Queers Question the Politics of Gay Marriage
To read the Advocate or other mainstream gay and lesbian papers in recent months, one might easily believe every queer person on the planet had suddenly gone marriage crazy. Since November 2003, when the Massachusetts Supreme Court ruled that banning same-sex marriage was discriminatory, national LGBT rights organizations such as the Human Rights Campaign and Freedom To Marry have been working at a feverish pace to make legal gay marriage a reality. The decision by the mayors of San Francisco, California and New Paltz, NewYork to perform same sex marriages — until legal injunctions ordered them to halt — drove the excitement level even higher. Now, with a constitutional amendment that would ban such marriages at the federal level looming darkly on the horizon, pressure is rising for queer activists and their allies to close ranks and make an all out push for "marriage equality."

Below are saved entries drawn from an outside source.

(* ===== verification/Moves.v ===== *)
(** Moving nodes and buffers, and disposing of exited buffers,
    [crates/embers-server/src/state.rs]. *)

From S2P Require Import Prelude Core Model Environment State Queries Buffers Focus Tree Layout.

(** ** Siblings *)

(** The active index after the entries at [first] and [second] swapped places. *)
Definition active_after_swap (active first second : nat) : nat :=
  if active =? first then second
  else if active =? second then first
  else active.

Definition swap_children (first_id second_id : NodeId) (n : Node) : outcome Node :=
  match n with
  | Split s =>
      first ← ok_or (position (λ c, c =? first_id)%N (sp_children s)) NotFound;
      second ← ok_or (position (λ c, c =? second_id)%N (sp_children s)) NotFound;
      children ← vec_swap first second (sp_children s);
      sizes ← vec_swap first second (sp_sizes s);
      Ok (Split (sp_set_children children sizes s))
  | Tabs t =>
      first ← ok_or (position (λ tab, te_child tab =? first_id)%N (t_tabs t)) NotFound;
      second ← ok_or (position (λ tab, te_child tab =? second_id)%N (t_tabs t)) NotFound;
      tabs ← vec_swap first second (t_tabs t);
      Ok (Tabs (t_set_tabs tabs (active_after_swap (t_active t) first second) t))
  | BufferView _ => Err InvalidInput
  end.

Definition swap_sibling_nodes (first_id second_id : NodeId) : SM unit :=
  if (first_id =? second_id)%N then mret ()
  else
    parent_id ← reads (λ st, shared_parent st first_id second_id);
    n ← reads (λ st, node st parent_id);
    n' ← lift (swap_children first_id second_id n);
    insert_node parent_id n'.

(** Where the entry removed from [from] is inserted to end up next to the one
    that was at [target]. *)
Definition reorder_index (from target : nat) (before : bool) : nat :=
  let insert_at := if from <? target then target - 1 else target in
  if before then insert_at else insert_at + 1.

Definition active_after_reorder (active from insert_at : nat) : nat :=
  if active =? from then insert_at
  else if (from <? active) && (active <=? insert_at) then active - 1
  else if (active <? from) && (insert_at <=? active) then active + 1
  else active.

Definition reorder_children (id sibling : NodeId) (before : bool) (n : Node) : outcome Node :=
  match n with
  | Split s =>
      from ← ok_or (position (λ c, c =? id)%N (sp_children s)) NotFound;
      target ← ok_or (position (λ c, c =? sibling)%N (sp_children s)) NotFound;
      removed ← vec_remove from (sp_children s);
      removed_size ← vec_remove from (sp_sizes s);
      let insert_at := reorder_index from target before in
      children ← vec_insert insert_at removed.1 removed.2;
      sizes ← vec_insert insert_at removed_size.1 removed_size.2;
      Ok (Split (sp_set_children children sizes s))
  | Tabs t =>
      from ← ok_or (position (λ tab, te_child tab =? id)%N (t_tabs t)) NotFound;
      target ← ok_or (position (λ tab, te_child tab =? sibling)%N (t_tabs t)) NotFound;
      removed ← vec_remove from (t_tabs t);
      let insert_at := reorder_index from target before in
      tabs ← vec_insert insert_at removed.1 removed.2;
      Ok (Tabs (t_set_tabs tabs (active_after_reorder (t_active t) from insert_at) t))
  | BufferView _ => Err InvalidInput
  end.

(** A panic leaves the vectors half updated; nothing runs on the state after it. *)
Definition reorder_sibling_node (id sibling : NodeId) (before : bool) : SM unit :=
  if (id =? sibling)%N then mret ()
  else
    parent_id ← reads (λ st, shared_parent st id sibling);
    n ← reads (λ st, node st parent_id);
    n' ← lift (reorder_children id sibling before n);
    insert_node parent_id n'.

Definition move_node_before (id sibling : NodeId) : SM unit := reorder_sibling_node id sibling true.
Definition move_node_after (id sibling : NodeId) : SM unit := reorder_sibling_node id sibling false.

(** ** Replacing, breaking out and joining *)

Definition replace_node (id replacement : NodeId) : SM unit :=
  sid ← reads (λ st, node_session_id st id);
  reads (λ st, ensure_node_belongs_to st replacement sid) ;;
  if (id =? replacement)%N then mret ()
  else
    root ← gets (λ st, is_session_root st id);
    lift (ensure (negb root) Conflict) ;;
    p ← reads (λ st, node_parent st replacement);
    lift (ensure (bool_decide (p = None)) InvalidInput) ;;
    root ← gets (λ st, is_session_root st replacement);
    lift (ensure (negb root) Conflict) ;;
    popup ← gets (λ st, floating_id_by_root st replacement);
    lift (ensure (bool_decide (popup = None)) Conflict) ;;
    replace_node_in_owner id replacement ;;
    remove_subtree_nodes id ;;
    candidate ← reads (λ st, resolve_focus_candidate st replacement);
    match candidate with
    | Some leaf => focus_leaf sid leaf
    | None => heal_focus sid
    end ;;
    normalize_zoomed_node sid.

Definition break_node (id : NodeId) (to_floating : bool) : SM unit :=
  p ← reads (λ st, node_parent st id);
  fid ← gets (λ st, floating_id_by_root st id);
  if to_floating && bool_decide (p = None) && bool_decide (is_Some fid) then mret ()
  else
    in_tabs ← match p with
              | Some parent_id =>
                  if to_floating then mret false
                  else (n ← reads (λ st, node st parent_id); mret (is_tabs n))
              | None => mret false
              end;
    if in_tabs : bool then mret ()
    else
      sid ← reads (λ st, node_session_id st id);
      title ← reads (λ st, default_tab_title st id);
      do_focus ← reads (λ st, is_node_visible_in_session st sid id);
      snapshot ← reads (λ st, capture_node_owner_snapshot st id);
      owner ← detach_node_from_owner id;
      let old_parent := owner.1 in
      result ←
        (if to_floating then
           geometry ← reads (λ st, default_floating_geometry st sid);
           attempt (create_floating_window_with_options sid id geometry (Some title) true true ;;
                    mret ())
         else
           tabs_ancestor ← reads (λ st, nearest_tabs_ancestor st old_parent);
           tabs_id ← match tabs_ancestor with
                     | Some tabs_id => mret tabs_id
                     | None => reads (λ st, root_tabs st sid)
                     end;
           t ← reads (λ st, tabs_of st tabs_id);
           attempt (add_tab_sibling_at_with_focus tabs_id (length (t_tabs t)) title id do_focus ;;
                    mret ()));
      match result with
      | inr e =>
          r ← attempt (rollback_detached_node id snapshot);
          match r with
          | inl _ => throw e
          | inr _ => throw Internal
          end
      | inl _ =>
          match old_parent with
          | Some parent_id => normalize_upwards parent_id
          | None => mret ()
          end ;;
          normalize_zoomed_node sid
      end.

(** [NodeJoinPlacement] of [crates/embers-protocol/src/types.rs]. *)
Inductive NodeJoinPlacement : Set := JLeft | JRight | JUp | JDown | JTabBefore | JTabAfter.

(** The tabs node a buffer joins next to [id], and the wrapper made for it. *)
Definition join_tabs_target (id : NodeId) : SM (NodeId * option NodeId) :=
  n ← reads (λ st, node st id);
  if is_tabs n then mret (id, None)
  else
    parent_id ← reads (λ st, node_parent st id);
    tabs_parent ← match parent_id with
                  | Some parent_id =>
                      pn ← reads (λ st, node st parent_id);
                      mret (if is_tabs pn then Some parent_id else None)
                  | None => mret None
                  end;
    match tabs_parent with
    | Some parent_id => mret (parent_id, None)
    | None =>
        title ← reads (λ st, default_tab_title st id);
        tabs_id ← wrap_node_in_tabs id title;
        mret (tabs_id, Some tabs_id)
    end.

Definition join_tab_index (id tabs_id : NodeId) (t : TabsNode) (after : bool) : outcome nat :=
  let len := length (t_tabs t) in
  current ← (if (tabs_id =? id)%N then Ok (Nat.min (t_active t) len)
             else ok_or (position (λ tab, te_child tab =? id)%N (t_tabs t)) NotFound);
  Ok (if after then Nat.min (current + 1) len else current).

Definition join_view (id : NodeId) (bid : BufferId) (placement : NodeJoinPlacement)
    (new_view : NodeId) (do_focus : bool) : SM ((unit + MuxError) * option NodeId) :=
  let split direction before :=
    r ← attempt (wrap_node_in_split_with_focus id direction new_view before do_focus ;; mret ());
    mret (r, None) in
  let tab after :=
    b ← reads (λ st, buffer st bid);
    target ← join_tabs_target id;
    let '(tabs_id, wrapper) := target in
    t ← reads (λ st, tabs_of st tabs_id);
    index ← lift (join_tab_index id tabs_id t after);
    r ← attempt (add_tab_sibling_at_with_focus tabs_id index (b_title b) new_view do_focus ;;
                 mret ());
    mret (r, wrapper) in
  match placement with
  | JLeft => split Vertical true
  | JRight => split Vertical false
  | JUp => split Horizontal true
  | JDown => split Horizontal false
  | JTabBefore => tab false
  | JTabAfter => tab true
  end.

Definition join_buffer_at_node (id : NodeId) (bid : BufferId) (placement : NodeJoinPlacement)
    : SM unit :=
  target_session ← reads (λ st, node_session_id st id);
  do_focus ← reads (λ st, is_node_visible_in_session st target_session id);
  b ← reads (λ st, buffer st bid);
  source_view ←
    match b_attachment b with
    | Attached source_view =>
        source_session ← reads (λ st, node_session_id st source_view);
        lift (ensure (source_session =? target_session)%N Conflict) ;;
        inside ← (if (source_view =? id)%N then mret true
                  else reads (λ st, node_is_descendant_of st source_view id));
        lift (ensure (negb inside) Conflict) ;;
        mret (Some source_view)
    | Detached => mret None
    end;
  new_view ← match source_view with
             | Some _ => create_unattached_buffer_view target_session bid
             | None => create_buffer_view target_session bid
             end;
  joined ← join_view id bid placement new_view do_focus;
  match joined with
  | (inr e, created_tabs_wrapper) =>
      discard_buffer_view new_view ;;
      match created_tabs_wrapper with
      | Some tabs_id =>
          still ← gets (λ st, bool_decide (is_Some (nodes st !! tabs_id)));
          when still (ignore (normalize_upwards tabs_id))
      | None => mret ()
      end ;;
      throw e
  | (inl _, _) =>
      match source_view with
      | Some source_view =>
          r ← attempt (close_node source_view);
          match r with
          | inr e =>
              r' ← attempt (close_node new_view);
              match r' with
              | inl _ => throw e
              | inr _ => throw Internal
              end
          | inl _ => set_buffer_attached bid new_view
          end
      | None => mret ()
      end ;;
      normalize_zoomed_node target_session
  end.

Definition move_buffer_to_leaf (bid : BufferId) (target_leaf : NodeId) : SM unit :=
  reads (λ st, ensure_leaf st target_leaf) ;;
  target_session ← reads (λ st, node_session_id st target_leaf);
  b ← reads (λ st, buffer st bid);
  let source_view := match b_attachment b with Attached id => Some id | Detached => None end in
  if bool_decide (source_view = Some target_leaf) then focus_leaf target_session target_leaf
  else
    match source_view with
    | Some source_view =>
        source_session ← reads (λ st, node_session_id st source_view);
        lift (ensure (source_session =? target_session)%N Conflict) ;;
        close_node source_view
    | None => mret ()
    end ;;
    attach_buffer bid target_leaf ;;
    focus_leaf target_session target_leaf.

(** ** Exited buffers *)

Record DisposedBuffers : Type := mkDisposedBuffers {
  removed_buffers : list BufferId;
  changed_sessions : gset N
}.
Definition disposed_is_empty (d : DisposedBuffers) : bool :=
  bool_decide (removed_buffers d = []) && bool_decide (changed_sessions d = ∅).

(** Remove the record of [id] when that succeeds, noting it. *)
Definition dispose_record (d : DisposedBuffers) (id : BufferId) : SM DisposedBuffers :=
  r ← attempt (remove_buffer id);
  mret match r with
       | inl _ => mkDisposedBuffers (removed_buffers d ++ [id]) (changed_sessions d)
       | inr _ => d
       end.

Definition is_closed_helper (b : Buffer) : bool :=
  match b_kind b with
  | KHelper _ => bool_decide (b_attachment b = Detached)
  | KPty => false
  end.
Definition is_exited_pty (b : Buffer) : bool :=
  match b_kind b with KPty => is_exited (b_state b) | KHelper _ => false end.

(** One exited buffer, as it was when the list was taken. *)
Definition dispose_exited (default_ : RemainOnExit) (d : DisposedBuffers) (b : Buffer)
    : SM DisposedBuffers :=
  let done_with := b_ever_attached b && negb (b_watched b) in
  match b_attachment b with
  | Attached view =>
      if remains_on_exit b default_ then mret d
      else
        n ← gets (λ st, nodes st !! view);
        match n with
        | None => mret d
        | Some n =>
            r ← attempt (close_node view);
            match r with
            | inr _ => mret d
            | inl _ =>
                dispose_record (mkDisposedBuffers (removed_buffers d)
                  ({[node_session n]} ∪ changed_sessions d)) (b_id b)
            end
        end
  | Detached => if done_with then dispose_record d (b_id b) else mret d
  end.

Definition dispose_exited_buffers : SM DisposedBuffers :=
  closed_helpers ← gets (λ st,
    b_id <$> base.filter (λ b, is_closed_helper b = true) (values_of (buffers st)));
  disposed ← fold_st dispose_record (mkDisposedBuffers [] ∅) closed_helpers;
  exited ← gets (λ st,
    base.filter (λ b, is_exited_pty b = true) (values_of (buffers st)));
  default_ ← gets remain_on_exit;
  fold_st (dispose_exited default_) disposed exited.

Thousands of same-sex couples packed courthouses in a handful of cities earlier this year to marry. Yet a sizable contingent of queer folks aren’t feeling it.

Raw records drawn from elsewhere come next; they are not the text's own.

(** [last_snapshot_seq] is the constant [LegacySnapshotSeq]; it is left out. *)
Record PersistedBuffer : Type := mkPersistedBuffer {
  pb_id : N;
  pb_title : rstring;
  pb_command : list rstring;
  pb_cwd : option rstring;
  pb_env : gmap rstring rstring;
  pb_user_options : gmap rstring rstring;
  pb_foreground_command : option (list rstring);
  pb_runtime_socket_path : option rstring;
  pb_remote : option PersistedRemoteBuffer;
  pb_state : PersistedBufferState;
  pb_attachment : PersistedBufferAttachment;
  pb_pty_size : PtySize;
  pb_activity : ActivityState;
  pb_kind : PersistedBufferKind;
  pb_created_at_ms : N
}.

Record PersistedTabEntry : Type := mkPersistedTabEntry { pt_title : rstring; pt_child : N }.

Inductive PersistedNode : Type :=
  | PBufferView (id session_id : N) (parent : option N) (buffer_id : N)
      (focused zoomed follow_output : bool) (last_render_size : PtySize)
  | PSplit (id session_id : N) (parent : option N) (direction : SplitDirection)
      (children : list N) (sizes : list N) (last_focused_descendant : option N)
  | PTabs (id session_id : N) (parent : option N) (tabs : list PersistedTabEntry)
      (active : nat) (last_focused_descendant : option N).

Record PersistedFloatingWindow : Type := mkPersistedFloatingWindow {
  pf_id : N;
  pf_session_id : N;
  pf_root_node : N;
  pf_title : option rstring;
  pf_geometry : FloatGeometry;
  pf_focused : bool;
  pf_visible : bool;
  pf_close_on_empty : bool;
  pf_border : bool;
  pf_last_focused_leaf : option N
}.

Record PersistedWorkspace : Type := mkPersistedWorkspace {
  format_version : option N;
  pw_sessions : list PersistedSession;
  pw_buffers : list PersistedBuffer;
  pw_nodes : list PersistedNode;
  pw_floating : list PersistedFloatingWindow;
  pw_next_session_id : N;
  pw_next_buffer_id : N;
  pw_next_node_id : N;
  pw_next_floating_id : N
}.

#[export] Instance PersistedSession_eq_dec : EqDecision PersistedSession.
Proof. solve_decision. Defined.
#[export] Instance PersistedRemoteBuffer_eq_dec : EqDecision PersistedRemoteBuffer.
Proof. solve_decision. Defined.
#[export] Instance PersistedBufferKind_eq_dec : EqDecision PersistedBufferKind.
Proof. solve_decision. Defined.
#[export] Instance PersistedBufferState_eq_dec : EqDecision PersistedBufferState.
Proof. solve_decision. Defined.
#[export] Instance PersistedBufferAttachment_eq_dec : EqDecision PersistedBufferAttachment.
Proof. solve_decision. Defined.
#[export] Instance PersistedBuffer_eq_dec : EqDecision PersistedBuffer.
Proof. solve_decision. Defined.
#[export] Instance PersistedTabEntry_eq_dec : EqDecision PersistedTabEntry.
Proof. solve_decision. Defined.
#[export] Instance PersistedNode_eq_dec : EqDecision PersistedNode.
Proof. solve_decision. Defined.
#[export] Instance PersistedFloatingWindow_eq_dec : EqDecision PersistedFloatingWindow.
Proof. solve_decision. Defined.

(** ** Timestamps *)

Definition nanos_per_milli : Z := 1000000.
Definition i64_max : N := 9223372036854775807.

Definition timestamp_to_millis (t : Timestamp) : N :=
  N.min (Z.to_N (t / nanos_per_milli)) u64_max.
(** [SystemTime] holds its seconds in an [i64]. *)
Definition timestamp_from_millis (millis : N) : outcome Timestamp :=
  if (millis / 1000 <=? i64_max)%N then Ok (Z.of_N millis * nanos_per_milli)%Z
  else Err Internal.

(** ** Conversions *)

Definition persisted_session (s : Session) : PersistedSession := {|
  ps_id := s_id s;
  ps_name := s_name s;
  ps_root_node := s_root_node s;
  ps_floating := s_floating s;
  ps_focused_leaf := s_focused_leaf s;
  ps_focused_floating := s_focused_floating s;
  ps_zoomed_node := s_zoomed_node s;
  ps_viewport := s_viewport s;
  ps_pane_titles := s_pane_titles s;
  ps_base_index := s_base_index s;
  ps_created_at_ms := timestamp_to_millis (s_created_at s)
|}.

Definition restored_session (p : PersistedSession) : outcome Session :=
  created_at ← timestamp_from_millis (ps_created_at_ms p);
  Ok (mkSession (ps_id p) (ps_name p) (ps_root_node p) (ps_floating p) (ps_focused_leaf p)
    (ps_focused_floating p) (ps_zoomed_node p) (ps_viewport p) (ps_pane_titles p)
    (ps_base_index p) [] created_at).

Definition persisted_buffer_state (s : BufferState) : PersistedBufferState :=
  match s with
  | Created => PCreated
  | Running pid => PRunning pid
  | Interrupted last_known_pid => PInterrupted last_known_pid
  | Exited exit_code exited_at => PExited exit_code (timestamp_to_millis exited_at)
  end.
Definition restored_buffer_state (p : PersistedBufferState) : outcome BufferState :=
  match p with
  | PCreated => Ok Created
  | PRunning pid => Ok (Interrupted pid)
  | PInterrupted last_known_pid => Ok (Interrupted last_known_pid)
  | PExited exit_code exited_at_ms =>
      exited_at ← timestamp_from_millis exited_at_ms; Ok (Exited exit_code exited_at)
  end.

Definition persisted_buffer_attachment (a : BufferAttachment) : PersistedBufferAttachment :=
  match a with Attached id => PAttached id | Detached => PDetached end.
Definition restored_buffer_attachment (p : PersistedBufferAttachment) : BufferAttachment :=
  match p with PAttached id => Attached id | PDetached => Detached end.

(** The lines of a helper buffer are not saved. *)
Definition persisted_buffer_kind (k : BufferKind) : PersistedBufferKind :=
  match k with KPty => PPty | KHelper h => PHelper (source_buffer_id h) (scope h) [] end.
Definition restored_buffer_kind (p : PersistedBufferKind) : BufferKind :=
  match p with
  | PPty => KPty
  | PHelper source scope lines => KHelper (mkHelperBuffer source scope lines)
  end.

Far from the cut-and-dried moral issue that it’s been portrayed as, many radical queers question who benefits from the campaign, whether it disregards and hides others’ needs, and what to make of its eerie tendency to echo conservative language and policies. As an effort to sort through the issues myself, I decided to ask a number of friends and acquaintances to share their thoughts on the politics of gay marriage.

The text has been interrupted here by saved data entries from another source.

Definition decode_node_request (id : RequestId) (t : NodeRequestTable) : outcome NodeRequest :=
  op ← known (nqt_op t);
  match op with
  | NoGetTree => session_id ← decode_required_id (nqt_session_id t); Ok (NrGetTree id session_id)
  | NoSplit =>
      direction ← known (nqt_direction t);
      leaf_node_id ← decode_required_id (nqt_leaf_node_id t);
      new_buffer_id ← decode_required_id (nqt_new_buffer_id t);
      Ok (NrSplit id leaf_node_id direction new_buffer_id)
  | NoCreateSplit =>
      direction ← known (nqt_direction t);
      child_node_ids ← required (nqt_child_node_ids t);
      child_node_ids ← collect decode_required_id child_node_ids;
      session_id ← decode_required_id (nqt_session_id t);
      Ok (NrCreateSplit id session_id direction child_node_ids (default [] (nqt_sizes t)))
  | NoCreateTabs =>
      child_node_ids ← required (nqt_child_node_ids t);
      child_node_ids ← collect decode_required_id child_node_ids;
      titles ← required (nqt_titles t);
      session_id ← decode_required_id (nqt_session_id t);
      Ok (NrCreateTabs id session_id child_node_ids titles (nqt_active t))
  | NoReplaceNode =>
      node_id ← decode_required_id (nqt_node_id t);
      child_node_id ← decode_required_id (nqt_child_node_id t);
      Ok (NrReplaceNode id node_id child_node_id)
  | NoWrapInSplit =>
      direction ← known (nqt_direction t);
      node_id ← decode_required_id (nqt_node_id t);
      child_node_id ← decode_required_id (nqt_child_node_id t);
      Ok (NrWrapInSplit id node_id child_node_id direction (nqt_insert_before t))
  | NoWrapInTabs =>
      title ← required (nqt_title t);
      node_id ← decode_required_id (nqt_node_id t);
      Ok (NrWrapInTabs id node_id title)
  | NoAddTab =>
      title ← required (nqt_title t);
      tabs_node_id ← decode_required_id (nqt_tabs_node_id t);
      Ok (NrAddTab id tabs_node_id title (nonzero (nqt_buffer_id t)) (nonzero (nqt_child_node_id t))
            (nqt_index t))
  | NoSelectTab =>
      tabs_node_id ← decode_required_id (nqt_tabs_node_id t); Ok (NrSelectTab id tabs_node_id (nqt_index t))
  | NoFocus =>
      session_id ← decode_required_id (nqt_session_id t);
      node_id ← decode_required_id (nqt_node_id t);
      Ok (NrFocus id session_id node_id)
  | NoSelectPane =>
      session_id ← decode_required_id (nqt_session_id t);
      node_id ← decode_required_id (nqt_node_id t);
      Ok (NrSelectPane id session_id node_id)
  | NoClose => node_id ← decode_required_id (nqt_node_id t); Ok (NrClose id node_id)
  | NoMoveBufferToNode =>
      buffer_id ← decode_required_id (nqt_buffer_id t);
      target_leaf_node_id ← decode_required_id (nqt_target_leaf_node_id t);
      Ok (NrMoveBufferToNode id buffer_id target_leaf_node_id)
  | NoResize =>
      sizes ← required (nqt_sizes t);
      node_id ← decode_required_id (nqt_node_id t);
      Ok (NrResize id node_id sizes)
  | NoZoom => node_id ← decode_required_id (nqt_node_id t); Ok (NrZoom id node_id)
  | NoUnzoom => session_id ← decode_required_id (nqt_session_id t); Ok (NrUnzoom id session_id)
  | NoFocusLast => session_id ← decode_required_id (nqt_session_id t); Ok (NrFocusLast id session_id)
  | NoToggleZoom => node_id ← decode_required_id (nqt_node_id t); Ok (NrToggleZoom id node_id)
  | NoSwapSiblings =>
      first_node_id ← decode_required_id (nqt_first_node_id t);
      second_node_id ← decode_required_id (nqt_second_node_id t);
      Ok (NrSwapSiblings id first_node_id second_node_id)
  | NoBreakNode =>
      node_id ← decode_required_id (nqt_node_id t);
      destination ← decode_node_break_destination (nqt_break_destination t);
      Ok (NrBreakNode id node_id destination)
  | NoJoinBufferAtNode =>
      node_id ← decode_required_id (nqt_node_id t);
      buffer_id ← decode_required_id (nqt_buffer_id t);
      placement ← decode_node_join_placement (nqt_join_placement t);
      Ok (NrJoinBufferAtNode id node_id buffer_id placement)
  | NoMoveNodeBefore =>
      node_id ← decode_required_id (nqt_node_id t);
      sibling_node_id ← decode_required_id (nqt_sibling_node_id t);
      Ok (NrMoveNodeBefore id node_id sibling_node_id)
  | NoMoveNodeAfter =>
      node_id ← decode_required_id (nqt_node_id t);
      sibling_node_id ← decode_required_id (nqt_sibling_node_id t);
      Ok (NrMoveNodeAfter id node_id sibling_node_id)
  end.

Definition decode_floating_request (id : RequestId) (t : FloatingRequestTable) : outcome FloatingRequest :=
  let geometry := mkFloatGeometry (fqt_x t) (fqt_y t) (fqt_width t) (fqt_height t) in
  op ← known (fqt_op t);
  match op with
  | FoCreate =>
      session_id ← decode_required_id (fqt_session_id t);
      Ok (FrCreate id session_id (nonzero (fqt_root_node_id t)) (nonzero (fqt_buffer_id t)) geometry
            (fqt_title t) (fqt_focus t) (fqt_close_on_empty t) (fqt_border t))
  | FoClose => floating_id ← decode_required_id (fqt_floating_id t); Ok (FrClose id floating_id)
  | FoMove => floating_id ← decode_required_id (fqt_floating_id t); Ok (FrMove id floating_id geometry)
  | FoFocus => floating_id ← decode_required_id (fqt_floating_id t); Ok (FrFocus id floating_id)
  end.
Definition decode_input_request (id : RequestId) (t : InputRequestTable) : outcome InputRequest :=
  op ← known (iqt_op t);
  match op with
  | IoSend =>
      bytes ← required (iqt_bytes t);
      buffer_id ← decode_required_id (iqt_buffer_id t);
      Ok (IrSend id buffer_id bytes)
  | IoResize =>
      buffer_id ← decode_required_id (iqt_buffer_id t);
      Ok (IrResize id buffer_id
            (mkPtySize (iqt_cols t) (iqt_rows t) (iqt_pixel_width t) (iqt_pixel_height t)))
  end.
Definition decode_client_request (id : RequestId) (t : ClientRequestTable) : outcome ClientRequest :=
  let client_id := nonzero (cqt_client_id t) in
  op ← known (cqt_op t);
  match op with
  | CoList => Ok (CrList id)
  | CoGet => Ok (CrGet id client_id)
  | CoDetach => Ok (CrDetach id client_id)
  | CoSwitch =>
      session_id ← decode_required_id (cqt_session_id t);
      Ok (CrSwitch id client_id session_id (nonzero (cqt_node_id t)))
  | CoDisplayMessage =>
      let session_id := nonzero (cqt_session_id t) in
      match client_id, session_id with
      | None, None => Err Protocol
      | _, _ =>
          message ← required (cqt_message t);
          Ok (CrDisplayMessage id client_id session_id message (cqt_duration_ms t))
      end
  | CoSetHostGraphics => Ok (CrSetHostGraphics id (cqt_enabled t))
  end.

Nava Etshalom, a recent graduate of Oberlin College who, like thousands of other young people, grew up in a queer family without any form of government recognition, reacted to the recent national debate about gay marriage with considerable ambivalence. "In some ways, just having some attention focused on the meaning of queer family has been exciting," she said. "But the way that that’s functioning to narrow, not expand, meanings of queer family in the U.S. is scary."